*** Opening Data section ***

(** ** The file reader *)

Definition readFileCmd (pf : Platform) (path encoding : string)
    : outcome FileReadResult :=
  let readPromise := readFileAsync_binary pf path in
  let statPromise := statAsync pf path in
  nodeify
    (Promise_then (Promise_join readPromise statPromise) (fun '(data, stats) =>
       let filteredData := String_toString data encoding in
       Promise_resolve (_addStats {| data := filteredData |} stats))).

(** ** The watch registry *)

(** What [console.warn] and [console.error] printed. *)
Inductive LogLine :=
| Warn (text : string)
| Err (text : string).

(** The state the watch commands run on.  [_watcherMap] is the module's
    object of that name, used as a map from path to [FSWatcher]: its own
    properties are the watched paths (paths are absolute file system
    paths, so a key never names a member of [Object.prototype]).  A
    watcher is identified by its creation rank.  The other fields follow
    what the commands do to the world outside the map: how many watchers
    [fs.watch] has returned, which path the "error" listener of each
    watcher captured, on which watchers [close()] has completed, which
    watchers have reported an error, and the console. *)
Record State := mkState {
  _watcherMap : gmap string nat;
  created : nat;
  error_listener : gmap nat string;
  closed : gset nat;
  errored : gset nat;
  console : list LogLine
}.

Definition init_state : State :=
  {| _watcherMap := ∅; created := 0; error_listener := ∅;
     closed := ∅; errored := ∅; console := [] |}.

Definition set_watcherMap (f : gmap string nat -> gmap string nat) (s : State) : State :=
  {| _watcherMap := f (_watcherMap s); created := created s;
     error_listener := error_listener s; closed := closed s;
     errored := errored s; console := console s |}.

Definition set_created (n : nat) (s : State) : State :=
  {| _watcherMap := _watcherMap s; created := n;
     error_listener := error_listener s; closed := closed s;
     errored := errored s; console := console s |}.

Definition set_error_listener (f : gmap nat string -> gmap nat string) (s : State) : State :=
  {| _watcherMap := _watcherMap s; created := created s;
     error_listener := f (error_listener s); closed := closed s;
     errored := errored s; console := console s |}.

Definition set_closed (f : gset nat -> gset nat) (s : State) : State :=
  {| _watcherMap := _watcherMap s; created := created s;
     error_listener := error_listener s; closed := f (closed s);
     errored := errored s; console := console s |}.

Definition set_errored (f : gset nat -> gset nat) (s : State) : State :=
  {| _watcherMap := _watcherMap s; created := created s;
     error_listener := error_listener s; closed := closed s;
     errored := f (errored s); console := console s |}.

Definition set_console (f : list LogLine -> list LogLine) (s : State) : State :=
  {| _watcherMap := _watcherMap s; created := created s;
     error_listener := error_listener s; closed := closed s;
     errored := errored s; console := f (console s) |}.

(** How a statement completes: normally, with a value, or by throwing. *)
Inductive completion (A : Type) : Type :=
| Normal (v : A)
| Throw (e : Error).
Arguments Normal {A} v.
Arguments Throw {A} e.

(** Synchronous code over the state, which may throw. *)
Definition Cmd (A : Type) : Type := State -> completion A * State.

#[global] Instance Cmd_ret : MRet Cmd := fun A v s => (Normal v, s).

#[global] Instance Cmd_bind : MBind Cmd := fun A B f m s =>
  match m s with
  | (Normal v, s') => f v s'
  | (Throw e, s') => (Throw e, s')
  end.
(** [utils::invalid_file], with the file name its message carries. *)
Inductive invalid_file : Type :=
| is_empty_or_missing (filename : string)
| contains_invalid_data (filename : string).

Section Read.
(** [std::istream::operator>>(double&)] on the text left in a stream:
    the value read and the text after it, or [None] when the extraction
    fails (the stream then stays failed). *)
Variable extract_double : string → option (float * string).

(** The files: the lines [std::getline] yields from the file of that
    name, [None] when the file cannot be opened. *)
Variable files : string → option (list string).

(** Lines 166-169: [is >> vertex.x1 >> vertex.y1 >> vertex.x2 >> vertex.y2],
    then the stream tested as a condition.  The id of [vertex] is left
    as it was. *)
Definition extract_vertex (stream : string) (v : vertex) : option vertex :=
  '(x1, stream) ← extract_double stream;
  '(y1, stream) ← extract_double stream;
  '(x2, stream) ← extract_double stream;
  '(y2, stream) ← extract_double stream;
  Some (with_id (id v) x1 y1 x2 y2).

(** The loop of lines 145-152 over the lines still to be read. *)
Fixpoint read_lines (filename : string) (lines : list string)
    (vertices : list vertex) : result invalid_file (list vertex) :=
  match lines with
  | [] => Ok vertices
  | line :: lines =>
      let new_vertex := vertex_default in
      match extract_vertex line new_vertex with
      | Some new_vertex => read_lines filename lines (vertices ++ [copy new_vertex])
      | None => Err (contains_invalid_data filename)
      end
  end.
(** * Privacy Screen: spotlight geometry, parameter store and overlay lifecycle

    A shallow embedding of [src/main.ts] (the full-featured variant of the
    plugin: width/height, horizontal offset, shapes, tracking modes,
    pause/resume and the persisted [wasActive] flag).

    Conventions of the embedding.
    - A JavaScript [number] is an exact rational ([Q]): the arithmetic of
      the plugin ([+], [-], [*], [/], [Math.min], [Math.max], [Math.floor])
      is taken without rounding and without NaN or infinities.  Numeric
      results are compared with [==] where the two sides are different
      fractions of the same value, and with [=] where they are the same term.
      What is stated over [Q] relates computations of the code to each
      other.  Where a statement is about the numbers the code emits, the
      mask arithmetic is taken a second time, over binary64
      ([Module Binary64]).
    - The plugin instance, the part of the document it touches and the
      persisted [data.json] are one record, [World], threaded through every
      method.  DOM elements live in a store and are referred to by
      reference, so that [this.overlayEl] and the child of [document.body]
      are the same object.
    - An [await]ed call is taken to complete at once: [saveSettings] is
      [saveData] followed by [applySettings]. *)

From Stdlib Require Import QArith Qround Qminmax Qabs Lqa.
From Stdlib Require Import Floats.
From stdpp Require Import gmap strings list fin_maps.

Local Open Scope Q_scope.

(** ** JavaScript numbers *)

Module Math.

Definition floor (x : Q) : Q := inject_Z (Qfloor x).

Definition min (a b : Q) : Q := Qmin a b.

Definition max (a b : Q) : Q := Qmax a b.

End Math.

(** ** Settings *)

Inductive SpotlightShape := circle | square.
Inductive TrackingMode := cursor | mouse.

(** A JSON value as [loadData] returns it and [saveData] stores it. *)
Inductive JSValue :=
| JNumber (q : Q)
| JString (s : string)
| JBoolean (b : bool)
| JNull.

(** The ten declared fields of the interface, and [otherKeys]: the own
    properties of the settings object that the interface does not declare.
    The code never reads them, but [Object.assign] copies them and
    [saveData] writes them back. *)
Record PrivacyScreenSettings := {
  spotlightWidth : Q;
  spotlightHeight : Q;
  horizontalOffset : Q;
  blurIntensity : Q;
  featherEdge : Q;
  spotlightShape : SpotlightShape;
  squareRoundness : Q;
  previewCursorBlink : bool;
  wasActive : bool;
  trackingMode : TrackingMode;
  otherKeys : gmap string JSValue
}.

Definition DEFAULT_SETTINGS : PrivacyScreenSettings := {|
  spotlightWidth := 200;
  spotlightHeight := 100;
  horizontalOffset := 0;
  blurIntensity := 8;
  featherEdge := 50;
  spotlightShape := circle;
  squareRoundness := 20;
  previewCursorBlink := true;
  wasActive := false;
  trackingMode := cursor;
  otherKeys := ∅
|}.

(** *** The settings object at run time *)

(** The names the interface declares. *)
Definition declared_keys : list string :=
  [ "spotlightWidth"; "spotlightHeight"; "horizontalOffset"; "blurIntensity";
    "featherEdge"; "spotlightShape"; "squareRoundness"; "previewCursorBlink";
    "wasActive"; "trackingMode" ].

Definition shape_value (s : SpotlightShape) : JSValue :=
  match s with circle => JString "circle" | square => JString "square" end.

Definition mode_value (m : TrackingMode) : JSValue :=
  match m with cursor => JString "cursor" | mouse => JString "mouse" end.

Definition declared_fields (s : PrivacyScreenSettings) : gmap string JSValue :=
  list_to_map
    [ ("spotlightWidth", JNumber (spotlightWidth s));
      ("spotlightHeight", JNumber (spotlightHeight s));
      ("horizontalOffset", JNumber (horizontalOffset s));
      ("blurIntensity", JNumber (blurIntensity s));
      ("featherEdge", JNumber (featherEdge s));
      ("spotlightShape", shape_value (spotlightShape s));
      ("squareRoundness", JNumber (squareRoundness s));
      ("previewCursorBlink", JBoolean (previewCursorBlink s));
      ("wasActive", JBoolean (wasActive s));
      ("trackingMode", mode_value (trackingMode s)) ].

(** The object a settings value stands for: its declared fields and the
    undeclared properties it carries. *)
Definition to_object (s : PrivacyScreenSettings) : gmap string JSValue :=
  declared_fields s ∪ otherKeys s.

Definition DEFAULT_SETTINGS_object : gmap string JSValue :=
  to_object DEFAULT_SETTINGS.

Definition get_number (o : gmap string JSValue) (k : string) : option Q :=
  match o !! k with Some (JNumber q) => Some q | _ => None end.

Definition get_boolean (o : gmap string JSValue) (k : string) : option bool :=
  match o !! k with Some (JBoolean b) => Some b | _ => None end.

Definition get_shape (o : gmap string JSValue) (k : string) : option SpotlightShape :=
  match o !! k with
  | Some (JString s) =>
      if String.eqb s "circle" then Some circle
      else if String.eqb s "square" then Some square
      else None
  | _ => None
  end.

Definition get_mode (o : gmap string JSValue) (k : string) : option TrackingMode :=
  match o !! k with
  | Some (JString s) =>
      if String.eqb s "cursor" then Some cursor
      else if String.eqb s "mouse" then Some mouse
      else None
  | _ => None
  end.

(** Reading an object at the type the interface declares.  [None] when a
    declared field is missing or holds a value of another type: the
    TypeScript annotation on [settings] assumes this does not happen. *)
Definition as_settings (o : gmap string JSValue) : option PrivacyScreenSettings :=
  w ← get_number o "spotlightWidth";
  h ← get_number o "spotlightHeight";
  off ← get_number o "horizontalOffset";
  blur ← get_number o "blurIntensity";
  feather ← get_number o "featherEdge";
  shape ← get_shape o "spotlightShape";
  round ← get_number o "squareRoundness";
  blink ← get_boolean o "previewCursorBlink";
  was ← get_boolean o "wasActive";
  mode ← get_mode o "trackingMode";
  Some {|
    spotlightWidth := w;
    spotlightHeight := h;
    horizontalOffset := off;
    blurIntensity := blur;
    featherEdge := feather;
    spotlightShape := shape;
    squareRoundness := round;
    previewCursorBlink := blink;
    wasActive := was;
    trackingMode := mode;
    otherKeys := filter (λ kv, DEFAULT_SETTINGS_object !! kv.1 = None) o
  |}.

*** Closing Data section ***

### [Task prompt]
Take the lines above from the one containing "What is stated" to the one containing "Inductive TrackingMode := cursor | mouse." and retype them exactly, both ends included, with nothing added.

### [Result of the task]
      What is stated over [Q] relates computations of the code to each
      other.  Where a statement is about the numbers the code emits, the
      mask arithmetic is taken a second time, over binary64
      ([Module Binary64]).
    - The plugin instance, the part of the document it touches and the
      persisted [data.json] are one record, [World], threaded through every
      method.  DOM elements live in a store and are referred to by
      reference, so that [this.overlayEl] and the child of [document.body]
      are the same object.
    - An [await]ed call is taken to complete at once: [saveSettings] is
      [saveData] followed by [applySettings]. *)

From Stdlib Require Import QArith Qround Qminmax Qabs Lqa.
From Stdlib Require Import Floats.
From stdpp Require Import gmap strings list fin_maps.

Local Open Scope Q_scope.

(** ** JavaScript numbers *)

Module Math.

Definition floor (x : Q) : Q := inject_Z (Qfloor x).

Definition min (a b : Q) : Q := Qmin a b.

Definition max (a b : Q) : Q := Qmax a b.

End Math.

(** ** Settings *)

Inductive SpotlightShape := circle | square.
Inductive TrackingMode := cursor | mouse.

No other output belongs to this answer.